‘Not always, not always,’ Hans replies, in a voice that sounds heavy and sad.
Malin nods to him, to indicate that she knows that he means. But do I? she wonders.
Who is she? Malin thinks, opening the door to the hospital room. Zeke is waiting outside.
A single bed against a wall, thin strips of light filtering through Venetian blinds and spreading across the grey- brown floor. A monitor is bleeping quietly, and two little red points of light on its screen shine like a pair of badger’s eyes in the gloom. Drip-stands with blood-bags and fluids, a catheter-bag, and then the figure on the bed under thin yellow blankets, her head reclining on a pillow.
Who is it?
The cheek facing Malin is covered with a bandage.
But who is it?
Malin approaches cautiously and the figure on the bed groans, turns her head towards her, and isn’t that something like a smile between the gaps in the bandages?
Hands wrapped in gauze.
The eyes.
I recognise them.
But who is it?
The smile is gone and the nose and eyes and hair become a memory.
Rebecka Stenlundh.
Bengt Andersson’s sister.
She raises her bandaged hand towards Malin, beckoning her to the bed.

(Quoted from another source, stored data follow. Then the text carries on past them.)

(* ===== verification/IpcRightDelta.v ===== *)
(** * Changing user references (ipc/ipc_right.c, ipc_right_delta)

    What a change of the count of user references does to a right of any type,
    for every delta; the count is pegged at its maximum.  Taking the receive
    right away with delta -1 destroys the port. *)

From S2P Require Import Prelude IpcTypes IpcBits IpcHash IpcTable KernelState Kernel IpcFreelist IpcEntry IpcEntryInv IpcGrow IpcAlloc IpcPort IpcRight IpcHeld IpcRights IpcNaked IpcRequests IpcRightCheck IpcRightLive IpcRightDealloc IpcDestroy.

(** ** Arithmetic *)

Lemma land_u32 b m : 0 <= m < 2 ^ 32 -> Z.land (u32 b) m = Z.land b m.
Proof.
  intros Hm. unfold u32. rewrite <- Z.land_ones, <- Z.land_assoc by lia. f_equal.
  rewrite Z.land_comm, Z.land_ones by lia. by apply Z.mod_small.
Qed.

(** The count of user references after a change by [delta], or [None] when the
    change is refused: a delta of more than 65535 either way, or one that takes
    more references than there are.  A count that reaches 65535 stays there, until
    all its references are taken at once. *)
Definition next_urefs (u delta : Z) : option Z :=
  if 65535 <? Z.abs delta then None
  else if u =? 65535 then Some (if delta =? -65535 then 0 else 65535)
  else if u + delta <? 0 then None
  else Some (Z.min (u + delta) 65535).

(** The code, with its comparisons of 32-bit numbers, computes this. *)
Lemma urefs_delta_spec u delta :
  0 < u <= 65535 ->
  (if delta_in_range delta then urefs_delta u delta else None) = (fun v => v - u) <$> next_urefs u delta.
Proof.
  intros Hu. unfold next_urefs, delta_in_range, urefs_delta. change MACH_PORT_UREFS_MAX with 65535.
  change (- (65535)) with (-65535). replace ((delta <=? 65535) && (-65535 <=? delta)) with (negb (65535 <? Z.abs delta)) by lia.
  destruct (Z.ltb_spec 65535 (Z.abs delta)) as [|Hd]; [done|]. cbn [negb].
  destruct (Z.eqb_spec u 65535) as [->|Hne].
  { by destruct (Z.eqb_spec delta (-65535)) as [->|]. }
  replace (MACH_PORT_UREFS_UNDERFLOW u delta) with (u + delta <? 0)
    by (unfold MACH_PORT_UREFS_UNDERFLOW, u32; zlia).
  destruct (Z.ltb_spec (u + delta) 0); [done|]. unfold MACH_PORT_UREFS_OVERFLOW, MACH_PORT_UREFS_MAX, u32. simpl.
  case_match eqn:E; f_equal; zlia.
Qed.

(** A delta that is accepted leaves the count in its range. *)
Lemma urefs_delta_range u delta d :
  0 < u <= MACH_PORT_UREFS_MAX -> delta_in_range delta = true ->
  urefs_delta u delta = Some d -> 0 <= u + d <= MACH_PORT_UREFS_MAX.
Proof.
  unfold urefs_delta, delta_in_range. intros Hu Hr.
  apply andb_true_iff in Hr as [H1%Z.leb_le H2%Z.leb_le].
  destruct (Z.eqb_spec u MACH_PORT_UREFS_MAX) as [E|E].
  - intros [= <-]. case_match eqn:Hd; [lia|].
    apply negb_false_iff, Z.eqb_eq in Hd. lia.
  - destruct (MACH_PORT_UREFS_UNDERFLOW u delta) eqn:Hun; [done|].
    destruct (MACH_PORT_UREFS_OVERFLOW u delta) eqn:Hov; intros [= <-]; [lia|].
    revert Hun Hov. unfold MACH_PORT_UREFS_UNDERFLOW, MACH_PORT_UREFS_OVERFLOW, u32.
    unfold MACH_PORT_UREFS_MAX in *. zlia.
Qed.

Section u32_urefs.
Context (b d : Z) (Hd : 0 <= IE_BITS_UREFS b + d <= MACH_PORT_UREFS_MAX).

Lemma u32_urefs_type : IE_BITS_TYPE (u32 (b + d)) = IE_BITS_TYPE b.
Proof. unfold IE_BITS_TYPE at 1. rewrite land_u32 by done. by apply type_urefs_add. Qed.

Lemma u32_urefs_urefs : IE_BITS_UREFS (u32 (b + d)) = IE_BITS_UREFS b + d.
Proof. unfold IE_BITS_UREFS at 1. rewrite land_u32 by done. by apply urefs_add. Qed.

Lemma u32_urefs_gen : gen_roll (u32 (b + d)) = gen_roll b.
Proof. unfold gen_roll at 1. rewrite land_u32 by done. by apply gen_roll_urefs. Qed.
End u32_urefs.

(** ** Specification *)

(** Right [a] with [v] user references; the rest of its bits is the same. *)
Definition with_urefs (v : Z) (a : right) : right :=
  let u := IE_BITS_UREFS (r_bits a) in
  if v =? u then a else mkRight (r_object a) (u32 (r_bits a + (v - u))) (r_request a).

Lemma with_urefs_bits v a :
  0 <= v <= MACH_PORT_UREFS_MAX ->
  IE_BITS_UREFS (r_bits (with_urefs v a)) = v /\
  IE_BITS_TYPE (r_bits (with_urefs v a)) = IE_BITS_TYPE (r_bits a) /\
  gen_roll (r_bits (with_urefs v a)) = gen_roll (r_bits a).
Proof.
  intros Hv. unfold with_urefs. destruct (Z.eqb_spec v (IE_BITS_UREFS (r_bits a))) as [->|]; [done|]. simpl.
  rewrite u32_urefs_urefs, u32_urefs_type, u32_urefs_gen by lia. split; [lia|done].
Qed.

(** The change of the user references of [a]; [gone] is what is left when there
    are none. *)
Definition uref_delta (gone : option right) (delta : Z) (a : right) : Z * option right :=
  match next_urefs (IE_BITS_UREFS (r_bits a)) delta with
  | None => (KERN_INVALID_VALUE, Some a)
  | Some v => (KERN_SUCCESS, if v =? 0 then gone else Some (with_urefs v a))
  end.

Lemma uref_delta_code gone delta a :
  0 < IE_BITS_UREFS (r_bits a) -> uref_delta gone delta a =
  let u := IE_BITS_UREFS (r_bits a) in
  if negb (delta_in_range delta) then (KERN_INVALID_VALUE, Some a)
  else
    match urefs_delta u delta with
    | None => (KERN_INVALID_VALUE, Some a)
    | Some d =>
        (KERN_SUCCESS,
         if u + d =? 0 then gone
         else if d =? 0 then Some a
         else Some (mkRight (r_object a) (u32 (r_bits a + d)) (r_request a)))
    end.
Proof.
  intros Hu. pose proof (IE_BITS_UREFS_range (r_bits a)) as Hur. change MACH_PORT_UREFS_MAX with 65535 in Hur.
  pose proof (urefs_delta_spec (IE_BITS_UREFS (r_bits a)) delta ltac:(lia)) as E. unfold uref_delta.
  destruct (next_urefs _ delta) as [v|], (delta_in_range delta); cbn [negb fmap option_fmap option_map] in *;
    rewrite ?E; try done.
  cbv zeta. replace (_ + (v - _)) with v by lia. unfold with_urefs.
  replace (v - IE_BITS_UREFS (r_bits a) =? 0) with (v =? IE_BITS_UREFS (r_bits a)) by lia.
  by destruct (v =? 0), (v =? IE_BITS_UREFS (r_bits a)).
Qed.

Then a huge effort, all the words to get out at once, a whole sentence to finish, as if it were her last.
‘You have to take care of my boy if I don’t make it. See that he ends up somewhere good.’
‘You’re going to make it.’
‘I’m trying, believe me.’
‘What happened? Can you bear to tell me what happened?’
‘The car.’
‘The car?’
‘That’s where I was taken.’
Rebecka Stenlundh turns her head, laying her bandaged cheek on the pillow.
‘Then a hole. In the forest, and a post.’
‘A hole, where?’
‘In the dark.’
‘Where in the dark?’
Rebecka shuts her eyes in a negative, in a: ‘I have no idea.’
‘And then?’
‘Sledge, and car again.’
‘Who?’
Rebecka Stenlundh shakes her head slowly.
‘You didn’t see?’
She shakes her head again. ‘I was going to be hanged, like Bengt.’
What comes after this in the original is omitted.